Quote from: Dave W on December 02, 2015, 08:54:02 PM
^^^ I made it to the 45 second mark.

Eh, it was a decent little wah bass/drum jam. People need to grab a drink or pee at some point...  8) :toast: Not knocking Juan at all, he can play his ass off.

uwe

#33
Whether you like the guy and his playing or not, he was of course a pivotal figure and not just in the fusion scene either. There can never be enough pivotal bassists in my view. I would imagine that the documentary is interesting, he was after all an interesting, complex man. And he stuck to his guns with his unorthodox playing style. It's not bass playing as we know it (or knew it, he certainly left his mark), but then in a band with Zawinul's right hand giving sufficient low frequencies support, you were allowed to go off on a tangent. No Weather Report line up I remember ever had a guitarist, Jaco used that to take a guitar-type role and Zawinul let him - it's all good then.

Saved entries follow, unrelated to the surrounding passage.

(** * json_dart_web: JSON sample to Dart class text

    A shallow embedding of the two generators of the repository,
    [DartGenerator] (src/script/dart-generator.js, the "standard" renderer)
    and [ModelNewGenerator] (the "nested/persistence" renderer), and the
    properties of their output that the specification states.

    Conventions of the embedding

    - A JavaScript string is a [string]; the keys that survive the
      identifier check are pure ASCII, so the case conversions applied to
      them are the ASCII ones.
    - A parsed JSON document is a [json] tree.  An object is the list of its
      entries in the enumeration order of [Object.keys] / [Object.entries];
      a real object never repeats a key.
    - A JSON number is kept as the decimal [significand * 10 ^ exponent10];
      the generators only ask whether it is an integer.
    - [throw] is the [Throw] branch of [result]; [try ... catch] is a match.
    - The builtins [JSON.parse] and [JSON.stringify(_, null, 2)] belong to
      the JavaScript runtime, not to the repository: they are the fields of
      a [Runtime] record over which the generators are parameterised.
    - An options object is a finite map from switch names to booleans;
      reading a missing switch gives [undefined], which is falsy. *)

From stdpp Require Import base gmap strings list fin_maps.
From Stdlib Require Import ZArith Ascii String DecimalString.

Local Open Scope string_scope.

(** ** Characters and strings *)

Definition code (c : ascii) : nat := nat_of_ascii c.

Definition is_lower (c : ascii) : bool := (97 <=? code c)%nat && (code c <=? 122)%nat.
Definition is_upper (c : ascii) : bool := (65 <=? code c)%nat && (code c <=? 90)%nat.
Definition is_digit (c : ascii) : bool := (48 <=? code c)%nat && (code c <=? 57)%nat.
Definition is_underscore (c : ascii) : bool := Ascii.eqb c "_".
Definition is_letter (c : ascii) : bool := is_lower c || is_upper c.

(** [c.toUpperCase()] and [c.toLowerCase()] on one ASCII character; a
    character outside ASCII is left as it is. *)
Definition char_toUpperCase (c : ascii) : ascii :=
  if is_lower c then ascii_of_nat (code c - 32) else c.

Definition char_toLowerCase (c : ascii) : ascii :=
  if is_upper c then ascii_of_nat (code c + 32) else c.

Fixpoint toLowerCase (s : string) : string :=
  match s with
  | EmptyString => EmptyString
  | String c rest => String (char_toLowerCase c) (toLowerCase rest)
  end.

(** The line feed and the double quote, for the texts that contain them. *)
Definition nl : string := String "010"%char EmptyString.
Definition dq : string := String "034"%char EmptyString.

(** [Array.prototype.join]. *)
Definition join (sep : string) (l : list string) : string := String.concat sep l.

Definition nonempty (s : string) : bool := negb (String.eqb s "").

(** [s.split('\n')]: the pieces between line feeds, never an empty list. *)
Fixpoint split_lines (s : string) : list string :=
  match s with
  | EmptyString => [EmptyString]
  | String c rest =>
      if Ascii.eqb c "010" then EmptyString :: split_lines rest
      else match split_lines rest with
           | line :: more => String c line :: more
           | [] => [String c EmptyString]
           end
  end.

Jaco's style and approach is a million miles from mine - fretless, effects-drenched, finger player, that bony just before the bridge playing, fusion background, a timing- and groove approach that could have suited an (albeit rhythmically suave) jazz guitarist or even horn player, AND THEN ALL THAT ON A FENDER PRODUCT!!! -, but that doesn't mean I can't appreciate the guy. If your playing manages to impress people as diverse as Joe Zawinul, Joni Mitchell and Ian Hunter and you set off a generational craze (count me in!) with bassists yanking out their frets and covering their fretboards with bowling paint or boat varnish (or whatever it was), you must be doing something right.

I think that was a very balanced view of someone an aging nostalgic boomer who is not really attracted to Jaco's style at all and will forever prefer Return to Forever's more adolescent, muscular jazz rock to the esoteric academia of Weather Report.  :mrgreen:
We've taken too much for granted ... and all the time it had grown ...
From techno seeds we first planted ... evolved a mind of its own ...

Dave W

Nothing against Jaco, I'm just not interested in him or his music.

As for those people on TB and elsewhere who deify Jaco, that's their problem, not mine.

chromium

#35
I had bought Jaco's instructional vid back in the 80s - still have it in a box somewhere.  VHS.  Probably toast now... but Jerry Jemmott hosted it, and it was fun watching him play.. as well as the live jams w/Scofield and Kenwood Dennard at the end.

Someone told me that Jemmott appears in this movie as well, and they had some behind the scenes discussion about that video?  I'll have to check it out at some point. 

I liked Jaco better in his R&B mode... ala "Come on Come Over".  I was always more inclined towards Rocco than Jaco  :)

patman

Rocco makes you feel good when he plays...makes the time feel good...

Chris P.

Yes, it has some outtakes of Jerry and Jaco. And Jerry himself is in it. Met him last year. Nice guy!